━━━ Given data ━━━

(** * rib_scraper: a shallow embedding of the match parser and of the series driver

    The development follows [src/rib_scraper.py].  The payload is the JSON
    document embedded in the page of a match, modelled as a tree of
    [value]s; Python exceptions are the [Raise] results of an error monad;
    the dictionaries the parser updates in place (the records of
    [matchDetails.economies] and the round entries of the located match)
    are threaded explicitly: every function that mutates part of
    [self.form] returns the new form next to its result.

    Scope of the model.  JSON numbers are integers (ids, scores, round
    numbers); numbers with a fractional part are not modelled.  Where the
    code iterates over or slices a payload field, the model expects a JSON
    array and raises [TypeError] on anything else (Python also accepts a
    string or an object there, and fails later or not at all when it is
    empty).  The page is taken with its script element already decoded, so
    the errors of [json.loads] are not modelled, and neither are [print],
    the browser session of [get_series] and the extraction of the links
    from the listing: [process_series] starts from the list of [href]s.
    [get_series] reads [self.numSeries], which [__init__] stores as
    [numMatches]; the model keeps the attributes that the constructor of
    the driver assigns and the test of the loop ([driver_init],
    [series_loop_test]), and the calls of [process_series] that the loop
    body makes, in [process_all]. *)

From Stdlib Require Import ZArith String Ascii List Lia Bool Sorted.
From stdpp Require Import base tactics list.
Set Warnings "-register-all".
Import ListNotations.
Local Open Scope string_scope.
Local Open Scope list_scope.

(** ** Exceptions and the error monad *)

Inductive exn :=
| KeyError
| IndexError
| TypeError
| ValueError
| AttributeError.

Inductive result (A : Type) :=
| Ok (a : A)
| Raise (e : exn).
Arguments Ok {A} a.
Arguments Raise {A} e.

Definition bind {A B} (m : result A) (k : A -> result B) : result B :=
  match m with
  | Ok a => k a
  | Raise e => Raise e
  end.

Notation "'let*' x ':=' m 'in' k" := (bind m (fun x => k))
  (at level 10, x pattern, m at level 100, k at level 200).

Definition of_option {A} (o : option A) (e : exn) : result A :=
  match o with
  | Some a => Ok a
  | None => Raise e
  end.

(** [for x in l: acc = f(acc, x)] with exceptions. *)
Fixpoint foldM {A S} (f : S -> A -> result S) (l : list A) (s : S) : result S :=
  match l with
  | [] => Ok s
  | x :: l' => let* s' := f s x in foldM f l' s'
  end.

Fixpoint mapM {A B} (f : A -> result B) (l : list A) : result (list B) :=
  match l with
  | [] => Ok []
  | x :: l' => let* y := f x in let* ys := mapM f l' in Ok (y :: ys)
  end.

Fixpoint filterM {A} (f : A -> result bool) (l : list A) : result (list A) :=
  match l with
  | [] => Ok []
  | x :: l' =>
      let* b := f x in let* ys := filterM f l' in Ok (if b then x :: ys else ys)
  end.

(** ** JSON values and Python dictionaries *)

Inductive value :=
| VNone
| VBool (b : bool)
| VInt (n : Z)
| VStr (s : string)
| VList (l : list value)
| VDict (d : list (string * value)).

(** A [dict] keeps its items in insertion order; its keys are unique. *)
Definition dict := list (string * value).

Fixpoint dget (k : string) (d : dict) : option value :=
  match d with
  | [] => None
  | (k', v) :: d' => if String.eqb k k' then Some v else dget k d'
  end.

(** [d[k] = v]: an existing key keeps its position. *)
Fixpoint dset (k : string) (v : value) (d : dict) : dict :=
  match d with
  | [] => [(k, v)]
  | (k', v') :: d' =>
      if String.eqb k k' then (k', v) :: d' else (k', v') :: dset k v d'
  end.

Fixpoint dremove (k : string) (d : dict) : dict :=
  match d with
  | [] => []
  | (k', v') :: d' =>
      if String.eqb k k' then d' else (k', v') :: dremove k d'
  end.

(** [del d[k]] *)
Definition ddel (k : string) (d : dict) : result dict :=
  match dget k d with
  | Some _ => Ok (dremove k d)
  | None => Raise KeyError
  end.

(** [d.update(other)] *)
Definition dupdate (d other : dict) : dict :=
  fold_left (fun acc kv => dset (fst kv) (snd kv) acc) other d.

Definition dkeys (d : dict) : list value := map (fun kv => VStr (fst kv)) d.
Definition dvalues (d : dict) : list value := map snd d.

(** Truth value of an object in a condition. *)
Definition truthy (v : value) : bool :=
  match v with
  | VNone => false
  | VBool b => b
  | VInt n => negb (n =? 0)%Z
  | VStr s => negb (String.eqb s "")
  | VList l => match l with [] => false | _ => true end
  | VDict d => match d with [] => false | _ => true end
  end.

━━━

# [Task requirements]
Copy every line above that includes the string "self".

# [Solution to this task]
    [self.form] returns the new form next to its result.
    [get_series] reads [self.numSeries], which [__init__] stores as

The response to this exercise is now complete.